» **What needs to be done**: Could you say how many lines in the records include "result"? Please give the number by itself.

» **Listed entries**:
(** * Mask scoring, selection and session bookkeeping of [segmenter.py]

    A shallow embedding of the [Segmenter] class: the geometry metrics and
    the weighted score ([_compute_mask_metrics]), the linear argmax scan
    ([_weighted_mask_selection]), the centroid query over the mask inventory
    ([get_best_point]) and the two-round refinement ([propagate_points]).

    Numbers.  Pixel counts, indices and image dimensions are integers ([Z]).
    The float64 quantities of the source (confidence, perimeter, compactness,
    size penalty, weighted score) are idealised as real numbers ([R]):
    rounding, infinities and NaN are outside the model, and the [-inf] that
    initialises the scan is represented by [None]. *)

From Stdlib Require Import List ZArith Reals Lra Lia Bool Sorted.
From stdpp Require Import base gmap sets list.
Import ListNotations.

(** * Part I: the program *)

(** ** Arrays and indexing *)

(** A binary 2D array, row major. *)
Definition mask := list (list bool).

Definition row_sum (r : list bool) : Z :=
  fold_right (fun (b : bool) acc => ((if b then 1 else 0) + acc)%Z) 0%Z r.

(** [mask.sum()]: the number of true pixels. *)
Definition mask_sum (m : mask) : Z :=
  fold_right (fun r acc => (row_sum r + acc)%Z) 0%Z m.

(** Outcome of code that may raise [IndexError]. *)
Inductive result (A : Type) : Type :=
  | Ok (a : A)
  | IndexError.
Arguments Ok {A} a.
Arguments IndexError {A}.

(** [seq[i]] for a non-negative position, as in [scores[i]] under
    [enumerate]. *)
Definition get_item {A} (l : list A) (i : nat) : result A :=
  match l !! i with
  | Some a => Ok a
  | None => IndexError
  end.

(** [seq[i]] for an arbitrary integer: Python counts a negative index from
    the end and raises outside [-len, len). *)
Definition py_index {A} (l : list A) (i : Z) : result A :=
  let n := Z.of_nat (length l) in
  if (0 <=? i)%Z then get_item l (Z.to_nat i)
  else if (- n <=? i)%Z then get_item l (Z.to_nat (n + i))
  else IndexError.

(** ** Geometry metrics and the weighted score *)

Definition weights := (R * R * R)%type.

(** The default of the [weights] keyword argument. *)
Definition default_weights : weights := (1.0, 0.8, 1.4)%R.

Section Scoring.
Local Open Scope R_scope.

(** [self.height], [self.width] and the external [skimage] primitive. *)
Variables height width : Z.
Variable perimeter : mask -> R.

(** [_compute_mask_metrics], lines 111-163. *)
Definition _compute_mask_metrics (m : mask) (score : R) : R * R * R :=
  let mask_area := mask_sum m in
  let mask_perimeter := perimeter m in
  let raw_compactness :=
    if (0 <? mask_area)%Z then
      let ideal_perimeter := 2 * sqrt (PI * IZR mask_area) in
      if Rgt_dec mask_perimeter 0
      then ideal_perimeter / mask_perimeter
      else 0
    else 0 in
  let compactness := Rmin raw_compactness 1 in
  let total_pixels := (height * width)%Z in
  let normalized_area := IZR mask_area / IZR total_pixels in
  let small_mask_penalty :=
    if Rlt_dec normalized_area 0.001 then normalized_area ^ 4 else 0 in
  let large_mask_penalty :=
    if Rgt_dec normalized_area 0.5 then (normalized_area - 0.4) ^ 4 else 0 in
  let size_penalty :=
    normalized_area + small_mask_penalty + large_mask_penalty in
  (compactness, size_penalty, score).

(** The loop body's [weighted_score], lines 173-180. *)
Definition weighted_score (ws : weights) (m : mask) (score : R) : R :=
  let '(w_s, w_c, w_a) := ws in
  let '(compactness, size_penalty, sam_score) :=
    _compute_mask_metrics m score in
  w_s * sam_score + w_c * ln (1 + compactness) - w_a * size_penalty.

(** [weighted_score > best_score], where [None] stands for [-inf]. *)
Definition exceeds (w : R) (best_score : option R) : bool :=
  match best_score with
  | None => true
  | Some b => if Rgt_dec w b then true else false
  end.
(** * Tcg2AcpiFfa: in-place patching of the TPM2 SSDT

    A shallow embedding of [SecurityPkg/Tcg/Tcg2AcpiFfa/Tcg2AcpiFfa.c]:
    the three patchers [UpdatePPVersion], [UpdatePossibleResource] and
    [UpdateHID] that rewrite bytes of an already assembled AML table, and
    [PublishAcpiTable], which runs them and installs the table.

    Pointers into the table are offsets relative to [Table]; memory is flat,
    as on the UEFI platform the driver runs on, so an access beyond the
    declared table length reads or writes whatever follows the table. *)

From Stdlib Require Import ZArith List Bool Lia String Ascii.
Import ListNotations.
Local Open Scope Z_scope.

(** ** Machine integers and constants *)

(** The casts [(UINT8)] and [(UINT32)]: truncation to 8 and 32 bits. *)
Definition UINT8 (z : Z) : Z := z mod 256.
Definition UINT32 (z : Z) : Z := z mod 2 ^ 32.

Definition BIT6 : Z := 0x40.
Definition BIT7 : Z := 0x80.

(** The bytes of a C string literal, without the terminating NUL. *)
Definition bytes_of (s : string) : list Z :=
  map (fun c => Z.of_N (N_of_ascii c)) (list_ascii_of_string s).

Definition PHYSICAL_PRESENCE_VERSION_TAG : list Z := Eval cbv in bytes_of "$PV".
Definition PHYSICAL_PRESENCE_VERSION_SIZE : Z := 4.

Definition TPM_HID_TAG : list Z := Eval cbv in bytes_of "NNNN0000".
Definition TPM_HID_PNP_SIZE : Z := 8.
Definition TPM_HID_ACPI_SIZE : Z := 9.

Definition TPM_PRS_RESL : list Z := Eval cbv in bytes_of "RESL".
Definition TPM_PRS_RESS : list Z := Eval cbv in bytes_of "RESS".
Definition TPM_PRS_RES_NAME_SIZE : Z := 4.
Definition TPM_POS_RES_TEMPLATE_MIN_SIZE : Z := 1 + 1 + 2 + 12 + 5 + 2.
Definition MAX_PRS_INT_BUF_SIZE : Z := 15 * 4.

(** Constants of the headers the driver includes (AcpiAml.h, Acpi10.h,
    UefiBaseType.h); the headers are not part of the driver's source, the
    values are the ones the ACPI and UEFI specifications fix. *)
Definition AML_BYTE_PREFIX : Z := 0x0A.
Definition AML_WORD_PREFIX : Z := 0x0B.
Definition AML_DWORD_PREFIX : Z := 0x0C.
Definition AML_NOOP_OP : Z := 0xA3.
Definition ACPI_END_TAG_DESCRIPTOR : Z := 0x79.

(** [sizeof (EFI_ACPI_DESCRIPTION_HEADER)]: the scans start at [Table + 1],
    the first byte after the header. *)
Definition sizeof_EFI_ACPI_DESCRIPTION_HEADER : Z := 36.

Inductive EFI_STATUS : Set :=
| EFI_SUCCESS
| EFI_INVALID_PARAMETER
| EFI_UNSUPPORTED
| EFI_BUFFER_TOO_SMALL
| EFI_DEVICE_ERROR
| EFI_NOT_FOUND.

Definition EFI_ERROR (Status : EFI_STATUS) : bool :=
  match Status with EFI_SUCCESS => false | _ => true end.

(** ** Memory

    The library functions the driver calls ([CopyMem], [SetMem] and
    [CompareMem] of BaseMemoryLib, [AsciiStrCmp] and [AsciiStrCpyS] of
    BaseLib, [AsciiSPrint] of PrintLib) belong to MdePkg, outside this
    repository; each is modelled by the contract its header documents. *)

(** Flat byte memory addressed relative to [Table]. *)
Definition mem : Type := Z -> Z.

Definition byte_mem (m : mem) : Prop := forall a, 0 <= m a < 256.

(** A one-byte store through the pointer [p]. *)
Definition poke (m : mem) (p v : Z) : mem :=
  fun a => if a =? p then v else m a.
Definition three_frames_stepped : World := (run [ClickPrevFrame] three_frames).2.

(** A ten-frame capture with the slider dragged to 7. *)
Definition ten_frames : World :=
  match main_setup 50 10 30%Q with
  | inr w => w
  | inl _ => initial_world 10 (mkGuiSlider 0 0 9 1 false)
               (mkGuiSlider 30%Q 1%Q 60%Q (1 # 10)%Q false)
  end.

Definition ten_frames_at_seven : World := (run [DragTimestep 7] ten_frames).2.

(** Five frames with the slider dragged to 2. *)
Definition five_frames : World :=
  match main_setup 5 10 30%Q with
  | inr w => w
  | inl _ => initial_world 5 (mkGuiSlider 0 0 4 1 false)
               (mkGuiSlider 30%Q 1%Q 60%Q (1 # 10)%Q false)
  end.

Definition five_frames_at_two : World := (run [DragTimestep 2] five_frames).2.

(** A capture cut down to a single frame: [main(max_frames=1)]. *)
Definition one_frame : World :=
  match main_setup 1 10 30%Q with
  | inr w => w
  | inl _ => initial_world 1 (mkGuiSlider 0 0 0 1 false)
               (mkGuiSlider 30%Q 1%Q 60%Q (1 # 10)%Q false)
  end.

(** ** Paths, the scene, and runs without drags *)

(** No ['/'] occurs in [s]. *)
Fixpoint no_slash (s : string) : bool :=
  match s with
  | EmptyString => true
  | String c s' => negb (Ascii.eqb c "/"%char) && no_slash s'
  end.

(** [r] is empty or starts a new path component. *)
Definition rooted (r : string) : Prop :=
  r = "" ∨ ∃ r', r = String "/" r'.

(** The nodes one iteration of the loading loop registers, lines 82-121. *)
Definition add_subtree (i : Z) (reg : gmap string SceneNode)
    : gmap string SceneNode :=
  <[frame_path i +:+ "/frustum/image" := mkSceneNode ImageNode true]>
    (<[frame_path i +:+ "/frustum/axes" := mkSceneNode FrameNode true]>
       (<[frame_path i +:+ "/frustum" := mkSceneNode CameraFrustumNode true]>
          (<[frame_path i +:+ "/point_cloud" := mkSceneNode PointCloudNode true]>
             (<[frame_path i := mkSceneNode FrameNode true]> reg)))).

(** The paths below a per-frame root, with the type of their node. *)
Definition child_suffixes : list (string * NodeType) :=
  [("/point_cloud", PointCloudNode); ("/frustum", CameraFrustumNode);
   ("/frustum/axes", FrameNode); ("/frustum/image", ImageNode)].

Definition subtree_paths (i : Z) : list string :=
  frame_path i :: ((λ c, frame_path i +:+ c.1) <$> child_suffixes).

(** Every path of the scene of [n] frames. *)
Definition scene_paths (n : Z) : list string :=
  "/frames" :: (seqZ 0 n ≫= subtree_paths).

(** The scene that setup builds and playback keeps: the root, and per frame
    a root of some visibility with four visible children; nothing else. *)
Record Scene (n : Z) (reg : gmap string SceneNode) : Prop := mkScene {
  scene_root : reg !! "/frames" = Some (mkSceneNode FrameNode true);
  scene_frame : ∀ i, 0 ≤ i < n →
    node_type <$> reg !! frame_path i = Some FrameNode;
  scene_child : ∀ i c, 0 ≤ i < n → c ∈ child_suffixes →
    reg !! (frame_path i +:+ c.1) = Some (mkSceneNode c.2 true);
  scene_dom : dom reg = list_to_set (scene_paths n)
}.

(** A path of another frame, or outside all frames, is not touched by
    [add_subtree i]. *)
Definition outside (i : Z) (p : string) : Prop :=
  p ≠ frame_path i ∧ ∀ c, c ∈ child_suffixes → p ≠ frame_path i +:+ c.1.

(** Worlds reached from setup by step-button clicks, playback ticks, play
    toggles and FPS changes only. *)
Definition stepped (max_frames loader_num_frames : Z) (loader_fps : Q)
    (w : World) : Prop :=
  ∃ w0 evs ds,
    main_setup max_frames loader_num_frames loader_fps = inr w0 ∧
    forallb keeps_index evs = true ∧
    run evs w0 = (inr ds, w).

(** Three frames, playing, after one iteration of the loop. *)
Definition three_frames_playing : World :=
  (run [TogglePlaying true; LoopIteration] three_frames).2.

(** * Properties *)

(** ** Python primitives *)

Lemma py_mod_pos a b w : 0 < b → py_mod a b w = (inr (a mod b), w).
Proof.
  intros Hb. unfold py_mod.
  destruct (Z.eqb_spec b 0) as [->|_]; [lia | reflexivity].
Qed.
Lemma shouldScan_due db repo now when :
  shouldScan db repo now = (true, when) -> when = scanIntervalOf repo.
Proof.
  unfold shouldScan. repeat case_match; congruence.
Qed.

Lemma scanIntervalOf_canonical c repo :
  scanIntervalOf (set_CanonicalImageName c repo) = scanIntervalOf repo.
Proof. reflexivity. Qed.

(** The log only grows: the calls after a cycle are those before it and then
    those the cycle issued. *)
Lemma Reconcile_calls req w :
  calls (Reconcile req w).2 = calls w ++ issued req w.
Proof.
  unfold issued.
  assert (exists new, calls (Reconcile req w).2 = calls w ++ new) as [new ->].
  { run_cycle; eauto. }
  by rewrite drop_app_length.
Qed.

(** A cycle starts by fetching the record, and leaves the secrets alone. *)
Lemma Reconcile_fetches req w :
  exists rest, issued req w = GetRecord req (Get req w).1 :: rest.
Proof. run_cycle; eauto. Qed.

Lemma Reconcile_secrets req w : secrets (Reconcile req w).2 = secrets w.
Proof. run_cycle; done. Qed.

(** C1. A cycle that fetches the record, finds it not suspended, parses its
    image and is told by [shouldScan] that no scan is due: it returns the
    delay of [shouldScan] and no error; the fetch is the only call it
    issues, so nothing is listed and no status is written; the records and
    the tag database stay as they were, the canonical name being set on the
    copy of the record the cycle works on only. *)
Theorem Reconcile_not_due
    (req : types.NamespacedName) (w : World) (imageRepo : ImageRepository)
    (ref : name.Reference) (when : time.Duration) :
  GetRefused req = None ->
  objects w !! req = Some imageRepo ->
  Suspend (Spec imageRepo) = false ->
  ParseReference (Image (Spec imageRepo)) = inr ref ->
  shouldScan (database w)
    (set_CanonicalImageName (name.String (name.Context ref)) imageRepo)
    (Clock (ticks w)) = (false, when) ->
  (Reconcile req w).1 = (ctrl.after when, None)
  /\ issued req w = [GetRecord req (inr imageRepo)]
  /\ objects (Reconcile req w).2 = objects w
  /\ database (Reconcile req w).2 = database w.
Proof.
  intros Hget Hobj Hsus Hparse Hdue.
  unfold_cycle. rewrite Hget, Hobj. reduce_cycle. rewrite Hsus, Hparse.
  reduce_cycle. rewrite Hdue. reduce_cycle. by rewrite drop_app_length.
Qed.

(** C2. The status writes of a cycle, by the branch it takes: none when the
    fetch fails or no scan is due, one when the record is suspended, its
    image does not parse, or a scan is due.  A cycle whose fetch fails
    issues the fetch only and returns the error of the fetch, unless that
    error is a not-found error, which it drops. *)
Theorem Reconcile_status_updates (req : types.NamespacedName) (w : World) :
  length (statusUpdates (issued req w))
  = match branch req w with
    | NotFetched _ | NotDue _ => 0%nat
    | IsSuspended | InvalidReference _ | Due _ => 1%nat
    end
  /\ (forall err,
        branch req w = NotFetched err ->
        issued req w = [GetRecord req (inl err)]
        /\ (Reconcile req w).1
           = (ctrl.zero, if IsNotFound err then None else Some err)).
Proof.
  split.
  - run_cycle; reflexivity.
  - intros err.
    enough (branch req w = NotFetched err ->
            issued req w = [GetRecord req (inl err)]
            /\ (Reconcile req w).1 = (ctrl.zero, client.IgnoreNotFound err))
      as Hfetch by (intros [-> ->]%Hfetch; done).
    run_cycle; try done.
    all: by intros [= <-].
Qed.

» **Solution to the problem**: 3